» **What you need to do**
Beginning with the first line of the data below, extract each line up to and including the one containing "d)) (dk_next d))". Copy them exactly and add nothing.

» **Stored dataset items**
(* ===== verification/FsHost.v ===== *)
(** * A host for the shared directory

    A small file system that answers the calls of [Fs], requests of a guest
    against it, and what they show: the theorems of [FsProofs] and [FsReply]
    at work, and a file that is lost to the guest by renaming it. *)

From Stdlib Require Import Strings.Byte.
From stdpp Require Import gmap.
From S2P Require Import Prelude Vsock Queue Virtio VirtioProofs Block BlockProofs FsWire Fs FsProofs FsReply.

(** Files by path, with their inode and content, and open descriptors. *)
Record Disk := MkDisk { dk_files : list (Path * (Z * bytes)); dk_fds : list (Z * Z); dk_next : Z }.

Definition demo_root : Path := [[x73]].

Definition stat (ino size mode : Z) : Meta := MkMeta 9 ino size 0 0 0 0 0 0 0 mode 1 0 0 0 512.

Fixpoint assoc {K V} `{EqDecision K} (k : K) (l : list (K * V)) : option V :=
  match l with
  | [] => None
  | (k', v) :: l => if bool_decide (k' = k) then Some v else assoc k l
  end.

Definition disk_stat (d : Disk) (p : Path) : result Meta (option Z) :=
  if bool_decide (p = demo_root) then Ok (stat 1 0 0x41ED) else
  match assoc p (dk_files d) with
  | Some (ino, data) => Ok (stat ino (zlen data) 0x81A4)
  | None => Err (Some ENOENT)
  end.

Definition disk_open (d : Disk) (p : Path) : result Z (option Z) * Disk :=
  match disk_stat d p with
  | Ok m => (Ok (dk_next d), MkDisk (dk_files d) ((dk_next d, m_ino m) :: dk_fds d) (dk_next d + 1))
  | Err e => (Err e, d)
  end.

Definition content (d : Disk) (fd : Z) : option (Z * bytes) :=
  ino ← assoc fd (dk_fds d); data ← assoc ino (map snd (dk_files d)); Some (ino, data).

Definition child_name (dir : Path) (f : Path * (Z * bytes)) : option bytes :=
  match drop (length dir) f.1 with [name] => if bool_decide (take (length dir) f.1 = dir) then Some name else None | _ => None end.

Definition demo_host (A : Type) (c : Sys A) : Disk -> A * Disk :=
  match c in Sys A return Disk -> A * Disk with
  | SymlinkMetadata p | Metadata p | EntryMetadata p => fun d => (disk_stat d p, d)
  | ReadDir p => fun d =>
      (Ok (map Ok (List.filter is_plain_name (omap (child_name p) (dk_files d)))), d)
  | FileOpen p => fun d => disk_open d p
  | Open p _ _ => fun d => disk_open d p
  | Close fd => fun d => (tt, MkDisk (dk_files d) (List.filter (fun x => negb (x.1 =? fd)) (dk_fds d)) (dk_next d))
  | Pread fd len offset => fun d =>
      match content d fd with
      | Some (_, data) => (Ok (ztake len (zdrop offset data)), d)
      | None => (Err (Some EBADF), d)
      end
  | Pwrite fd data offset => fun d =>
      match content d fd with
      | Some (ino, old) =>
          (Ok (zlen data), MkDisk (map (fun f => if f.2.1 =? ino then (f.1, (ino, splice old offset data)) else f)
                                     (dk_files d)) (dk_fds d) (dk_next d))
      | None => (Err (Some EBADF), d)
      end
  | Fsync _ => fun d => (Ok tt, d)
  | StatvfsOf _ => fun d => (Ok (MkStatvfs 0 0 0 0 0 512 255 512), d)
  | Rename p q => fun d =>
      match assoc p (dk_files d) with
      | Some f => (Ok tt, MkDisk ((q, f) :: List.filter (fun x => negb (bool_decide (x.1 = p))) (dk_files d)) (dk_fds d) (dk_next d))
      | None => (Err (Some ENOENT), d)
      end
  | Unlink p | Rmdir p | Mkdir p _ | Chmod p _ | Chown p _ _ | Truncate p _ | Utimensat p _ _ => fun d => (Err (Some EACCES), d)
  end.

Lemma demo_host_names p w l w' name :
  demo_host _ (ReadDir p) w = (Ok l, w') -> Ok name ∈ l -> is_plain_name name = true.
Proof.
  intros [= <- <-]. intros (x & [= ->] & H)%list_elem_of_fmap. apply list_elem_of_In, filter_In in H. tauto.
Qed.

Definition demo_disk0 : Disk := MkDisk [([[x73]; [x61]], (7, [x68; x69]))] [] 3.
Definition demo_fs (ro : bool) : FsBackend Disk :=
  MkFs [x74] (InodeTable_new demo_root ro (stat 1 0 0x41ED)) FhTable_new demo_disk0 [].

Lemma demo_fs_new ro : FsBackend_new demo_host [x74] demo_root ro demo_disk0 = Ok (demo_fs ro).
Proof. reflexivity. Qed.

(** ** A guest looks up a file *)

Definition fuse_request (opcode nodeid unique : Z) (body : bytes) : bytes :=
  le_bytes 4 (40 + zlen body) ++ le_bytes 4 opcode ++ le_bytes 8 unique ++ le_bytes 8 nodeid ++ replicate 16 x00 ++ body.

(** Two descriptors, the available and the used ring, the request at 200. *)
Definition demo_fs_ring (req : bytes) : Flat :=
  (le_bytes 8 200 ++ le_bytes 4 (zlen req) ++ le_bytes 2 1 ++ le_bytes 2 1) ++
  (le_bytes 8 400 ++ le_bytes 4 200 ++ le_bytes 2 2 ++ le_bytes 2 0) ++
  (le_bytes 2 0 ++ le_bytes 2 1 ++ replicate 28 x00) ++ replicate 136 x00 ++ req ++ replicate 600 x00.

Definition demo_driver : list (@DevEvent Flat) :=
  setup_queue 1 2 0 32 64 ++ [EvWrite VIRTIO_MMIO_STATUS (le_bytes 4 15); EvKick 1; EvServe].

(** The device after [evs], as the theorems see it. *)
#[local] Notation device_after b mem evs :=
  (behind (dev_run (VB := shared demo_host) evs (Device_new (VB := shared demo_host) b, mem)).1).

Definition demo_lookup : bytes := fuse_request FUSE_LOOKUP 1 77 [x61; x00].

Definition demo_call : Sys (result Meta (option Z)) := SymlinkMetadata [[x73]; [x61]].
Definition demo_answer : result Meta (option Z) := Ok (stat 7 2 0x81A4).

Lemma demo_lookup_calls :
  calls (device_after (demo_fs true) (demo_fs_ring demo_lookup) demo_driver) = [] ++ Did demo_call demo_answer :: [].
Proof. vm_compute. reflexivity. Qed.

Lemma fs_stays_in_root_witness :
  exists names, [[x73]; [x61]] = demo_root ++ names /\
    Forall (fun name => name <> [] /\ name <> [x2e] /\ name <> [x2e; x2e] /\ x2f ∉ name /\ x00 ∉ name) names.
Proof.
  pose proof (fs_stays_in_root demo_host demo_host_names [x74] demo_root true demo_disk0 (demo_fs true)
    (demo_fs_ring demo_lookup) demo_driver [] _ demo_call demo_answer []
    (demo_fs_new true) demo_lookup_calls) as [H _].
  apply H. apply list_elem_of_here.
Defined.

Lemma fs_read_only_changes_nothing_witness :
  Did demo_call demo_answer ∈ calls (device_after (demo_fs true) (demo_fs_ring demo_lookup) demo_driver) /\
  changes demo_call = false.
Proof.
  assert (Did demo_call demo_answer ∈ calls (device_after (demo_fs true) (demo_fs_ring demo_lookup) demo_driver)) as H by (rewrite demo_lookup_calls; left).
  split; [exact H|].
  exact (fs_read_only_changes_nothing demo_host demo_host_names [x74] demo_root demo_disk0 (demo_fs true)
    (demo_fs_ring demo_lookup) demo_driver _ demo_call demo_answer (demo_fs_new true) H).
Defined.

(** ** A guest reads and writes a file *)

Definition spans_of (req : bytes) : list DescSpan := [MkSpan 0 (zlen req) false; MkSpan 200 150 true].

(** The reply to a request. *)
Definition ask (b : FsBackend Disk) (req : bytes) : bytes * FsBackend Disk :=
  let '(len, b, mem) := handle_request demo_host b (req ++ replicate 400 x00 : Flat) (spans_of req) in
  (zslice 200 (200 + len) mem, b).

Definition demo_opened (ro : bool) : FsBackend Disk :=
  (ask (ask (demo_fs ro) (fuse_request FUSE_LOOKUP 1 1 [x61; x00])).2 (fuse_request FUSE_OPEN 2 2 (replicate 8 x00))).2.

Lemma fs_resources_bounded_witness :
  let b' := device_after (demo_fs true) (demo_fs_ring demo_lookup) demo_driver in
  open_fds (calls b') ≡ₚ map snd (map_to_list (files (fhs b'))) /\ path_of (inodes b') FUSE_ROOT_ID = Some demo_root.
Proof.
  pose proof (fs_resources_bounded demo_host demo_host_names [x74] demo_root true demo_disk0 (demo_fs true)
    (demo_fs_ring demo_lookup) demo_driver (demo_fs_new true)) as (H1 & _ & _ & H2 & _).
  split; [exact H1|exact H2].
Defined.

(** Requests and buffers cut into pieces. *)
Definition demo_rs : list DescSpan := [MkSpan 0 30 false; MkSpan 30 60 false].
Definition demo_ws : list DescSpan := [MkSpan 100 17 true; MkSpan 130 20 true].

Lemma demo_spans (mem : Flat) : zlen mem = 200 -> good_spans mem demo_rs demo_ws.
Proof.
  intros Hm. assert (forall a n, 0 <= a -> 0 <= n -> a + n <= 200 -> flat_check mem a n = true) as Hc.
  { intros. unfold flat_check. rewrite Hm. destruct (Z.leb_spec 0 a), (Z.leb_spec 0 n), (Z.leb_spec (a + n) (Z.min 200 (2 ^ 64))); lia || done. }
  split.
  - repeat constructor; cbn; try lia; apply Hc; lia.
  - repeat constructor.
  - repeat constructor; cbn; try lia; apply Hc; lia.
  - repeat constructor.
  - split; [|split; [constructor|done]]. apply Forall_singleton. unfold off_range. cbn. lia.
  - unfold off_spans. repeat (apply Forall_cons_2 || apply Forall_nil_2); unfold off_range; cbn; lia.
  - eexists _, _. split; [reflexivity|]. cbn. lia.
Qed.

Definition demo_read_req : bytes := fuse_request FUSE_READ 2 78 (le_bytes 8 1 ++ le_bytes 8 0 ++ le_bytes 4 10 ++ replicate 30 x00).
Definition demo_write_req : bytes :=
  fuse_request FUSE_WRITE 2 79 (le_bytes 8 1 ++ le_bytes 8 1 ++ le_bytes 4 2 ++ replicate 20 x00 ++ [x41; x42] ++ replicate 8 x00).
Definition demo_mem (req : bytes) : Flat := req ++ replicate (Z.to_nat (200 - zlen req)) x00.

Ltac demo_side := first [by apply demo_spans | by (vm_compute; reflexivity) | by (vm_compute; congruence)].

Lemma fs_read_delivers_witness :
  exists mem' b', handle_request demo_host (demo_opened true) (demo_mem demo_read_req) (demo_rs ++ demo_ws) = (18, b', mem') /\
    view mem' demo_ws = Some (FuseOutHeader 18 0 78 ++ [x68; x69] ++ replicate 19 x00).
Proof.
  destruct (fs_read_delivers (M := Flat) demo_host (demo_opened true) (demo_mem demo_read_req) demo_rs demo_ws demo_read_req
    (replicate 37 x00) 3 [x68; x69] (world (demo_opened true))) as (mem' & H1 & H2 & _);
    [demo_side..|].
  exists mem'. eexists. split; [exact H1|exact H2].
Defined.

Lemma fs_write_lands_witness :
  exists mem' b', handle_request demo_host (demo_opened false) (demo_mem demo_write_req) (demo_rs ++ demo_ws) = (24, b', mem') /\
    assoc [[x73]; [x61]] (dk_files (world b')) = Some (7, [x68; x41; x42]).
Proof.
  destruct (fs_write_lands (M := Flat) demo_host (demo_opened false) (demo_mem demo_write_req) demo_rs demo_ws demo_write_req
    (replicate 37 x00) 3 2 (MkDisk [([[x73]; [x61]], (7, [x68; x41; x42]))] [(3, 7)] 4)) as (mem' & H1 & _);
    [demo_side..|].
  exists mem'. eexists. split; [exact H1|reflexivity].
Defined.

(** ** A renamed file *)



(** A reply header cut by the end of its first span is written past it, and
    the guest finds zero where the number of its request should be. *)
Lemma split_header_is_lost :
  let req := fuse_request FUSE_ACCESS 1 (2 ^ 40 + 5) [] in
  let '(len, _, mem) := handle_request demo_host (demo_fs false) (req ++ replicate 400 x00 : Flat)
    [MkSpan 0 40 false; MkSpan 200 8 true; MkSpan 300 8 true] in
  len = 16 /\ zslice 208 216 mem = le_bytes 8 (2 ^ 40 + 5) /\ zslice 300 308 mem = le_bytes 8 0.
Proof. vm_compute. split_and!; reflexivity. Qed.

» **Result of the task**
(* ===== verification/FsHost.v ===== *)
(** * A host for the shared directory

    A small file system that answers the calls of [Fs], requests of a guest
    against it, and what they show: the theorems of [FsProofs] and [FsReply]
    at work, and a file that is lost to the guest by renaming it. *)

From Stdlib Require Import Strings.Byte.
From stdpp Require Import gmap.
From S2P Require Import Prelude Vsock Queue Virtio VirtioProofs Block BlockProofs FsWire Fs FsProofs FsReply.

(** Files by path, with their inode and content, and open descriptors. *)
Record Disk := MkDisk { dk_files : list (Path * (Z * bytes)); dk_fds : list (Z * Z); dk_next : Z }.

Definition demo_root : Path := [[x73]].

Definition stat (ino size mode : Z) : Meta := MkMeta 9 ino size 0 0 0 0 0 0 0 mode 1 0 0 0 512.

Fixpoint assoc {K V} `{EqDecision K} (k : K) (l : list (K * V)) : option V :=
  match l with
  | [] => None
  | (k', v) :: l => if bool_decide (k' = k) then Some v else assoc k l
  end.

Definition disk_stat (d : Disk) (p : Path) : result Meta (option Z) :=
  if bool_decide (p = demo_root) then Ok (stat 1 0 0x41ED) else
  match assoc p (dk_files d) with
  | Some (ino, data) => Ok (stat ino (zlen data) 0x81A4)
  | None => Err (Some ENOENT)
  end.

Definition disk_open (d : Disk) (p : Path) : result Z (option Z) * Disk :=
  match disk_stat d p with
  | Ok m => (Ok (dk_next d), MkDisk (dk_files d) ((dk_next d, m_ino m) :: dk_fds d) (dk_next d + 1))
  | Err e => (Err e, d)
  end.

Definition content (d : Disk) (fd : Z) : option (Z * bytes) :=
  ino ← assoc fd (dk_fds d); data ← assoc ino (map snd (dk_files d)); Some (ino, data).

Definition child_name (dir : Path) (f : Path * (Z * bytes)) : option bytes :=
  match drop (length dir) f.1 with [name] => if bool_decide (take (length dir) f.1 = dir) then Some name else None | _ => None end.

Definition demo_host (A : Type) (c : Sys A) : Disk -> A * Disk :=
  match c in Sys A return Disk -> A * Disk with
  | SymlinkMetadata p | Metadata p | EntryMetadata p => fun d => (disk_stat d p, d)
  | ReadDir p => fun d =>
      (Ok (map Ok (List.filter is_plain_name (omap (child_name p) (dk_files d)))), d)
  | FileOpen p => fun d => disk_open d p
  | Open p _ _ => fun d => disk_open d p
  | Close fd => fun d => (tt, MkDisk (dk_files d) (List.filter (fun x => negb (x.1 =? fd)) (dk_fds d)) (dk_next d))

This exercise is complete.